Des éclats de céramique volèrent partout, explosant comme une fleur dorée dans le couloir sombre.
Le temps sembla s'arrêter à cet instant.
Accompagné du bruit net de la rupture, d'innombrables pièces jaillirent comme une fontaine, cliquetant et cliquetant en roulant sur tout le sol, dansant joyeusement le long des escaliers.
Mêlés aux pièces, une grosse poignée de billets froissés et roulés en boule.
Des billets rouges de cent yuans, des verts de cinquante, des jaunes de vingt...
Il y avait même quelques vieux billets de un jiao et deux jiao.
Les billets colorés recouvraient le couloir étroit comme des feuilles mortes.
Lin Wanwan haletait lourdement, la poitrine se soulevant violemment, son petit visage rouge écarlate.
Elle se baissa, attrapa une poignée de billets au hasard, et sans se soucier du montant, fourra le tout dans les mains de Chen Zhi.
« Pour toi ! Tout pour toi ! »
Elle leva les yeux, des larmes tourbillonnant dedans, pourtant elle refusa obstinément de les laisser couler.
« C'est tout mon argent ! J'ai beaucoup d'argent ! C'est assez pour tes frais de scolarité ! Et assez pour que tu manges ! »
« Ne pars pas... ne retourne pas au pays natal porter du fumier... »
À la fin, elle ne put plus retenir et fondit en larmes.
« Chen Zhi, ne pars pas, bouhou... Je ne veux pas que tu partes... »
Serrant la poignée de monnaie qui gardait encore sa chaleur corporelle, Chen Zhi regarda le désordre par terre et la petite fille qui pleurait toutes les larmes de son corps devant lui.
Son cœur eut l'impression d'avoir été violemment frappé par quelque chose.
Le léger frisson de sa farce d'il y a un instant s'évanouit dans les airs, remplacé par une indescriptible amertume et... de la chaleur.
Cette fille idiote.
C'était tout son patrimoine.
Et elle l'avait brisé sans une seconde d'hésitation.
Juste pour qu'il n'ait pas à porter du fumier.
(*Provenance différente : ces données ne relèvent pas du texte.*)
(** X15. Round 0 wraps around. For round 0 the walk computes [round-1]
    as 2^64-1, so a walk that does not start from the cache does not
    return at its anchor, as it does for rounds 1 and 2: once it has
    fetched the chain metadata twice it goes on to fetch round 2 from the
    indirect client, on its way to round 2^64-1. *)
Theorem walk_round_zero_wraps s info w1 info2 w2 :
  slowPath (pointOfTrust (self s)) 0 = true ->
  cInfo (indirectClient (self s)) (world s) = (Ok info, w1) ->
  cInfo (indirectClient (self s)) w1 = (Ok info2, w2) ->
  dec64 0 = two64 - 1 /\
  exists t',
    snd (getTrustedPreviousSignature prims 0 s)
    = EvInfo :: EvInfo :: EvGet Indirect 2 :: t'.
Proof.
  intros Hslow Hinfo Hinfo2. split; [reflexivity |].
  rewrite walk_eq, Hinfo.
  change (0 =? 1) with false. cbv zeta. rewrite Hinfo2.
  assert (Hgo : exists t',
    snd (prepend [EvInfo; EvInfo]
           (walkFrom prims info 0 (1, chain.GroupHash info2)
              (mkSt (self s) w2)))
    = EvInfo :: EvInfo :: EvGet Indirect 2 :: t').
  { unfold prepend. cbn [snd]. rewrite walkFrom_trace. cbn [fst snd].
    destruct (walkLoop_first info 0 1 (chain.GroupHash info2) None
                (mkSt (self s) w2)) as [t' Ht']; [reflexivity |].
    rewrite Ht'. exists t'. reflexivity. }
  unfold slowPath in Hslow.
  destruct (pointOfTrust (self s)) as [p |]; [rewrite Hslow |]; exact Hgo.
Qed.

(** ** Strict mode and the hint *)

(** X16. In strict mode the previous-signature hint of a round below the
    v2 threshold has no part in the verification: with any other hint,
    or none, [verify] makes the same calls, leaves the same state and
    returns the same error, or the same result with that other hint. *)
Theorem strict_ignores_hint info r h s :
  strict (self s) = true ->
  Rnd r < v2from (self s) ->
  verify prims info (set_PreviousSignature r h) s
  = (mapRes (fun rd => set_PreviousSignature rd h)
       (fst (fst (verify prims info r s))),
     snd (fst (verify prims info r s)),
     snd (verify prims info r s)).
Proof.
  intros Hstrict Hbelow. rewrite !verify_eq.
  assert (Hneed : forall x, Rnd x = Rnd r -> walkNeeded (self s) x = true).
  { intros x Hx. unfold walkNeeded, RandomData_Round.
    rewrite Hx, Hstrict. apply N.ltb_lt in Hbelow. rewrite Hbelow.
    reflexivity. }
  rewrite !Hneed by reflexivity.
  change (Rnd (set_PreviousSignature r h)) with (Rnd r).
  destruct (getTrustedPreviousSignature prims (Rnd r) s)
    as [[[ps | e] s1] t1]; [| reflexivity].
  cbn [fst snd].
  assert (Hfin :
    finalResult prims (self s) info (set_PreviousSignature r h) ps
    = mapRes (fun rd => set_PreviousSignature rd h)
        (finalResult prims (self s) info r ps)).
  { unfold finalResult, finalLink, RandomData_Signature.
    cbn [set_PreviousSignature Rnd SigV2 Sig version].
    destruct (v2from (self s) <=? Rnd r);
      match goal with
      | |- context [match ?o with Some _ => _ | None => _ end] =>
          destruct o
      end; reflexivity. }
  rewrite Hfin. reflexivity.
Qed.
Chen Zhi entrouvrit la bouche, la gorge un peu serrée.
Il regarda le petit visage de Lin Wanwan ruisselant de larmes, et les mots « je plaisantais » qu'il avait préparés ne purent simplement pas franchir ses lèvres.
La lampe à détection de voix dans le couloir s'éteignit.
Seul le soleil couchant traversant la fenêtre éclairait le sol couvert de pièces et de billets, reflétant une lumière fine et éblouissante.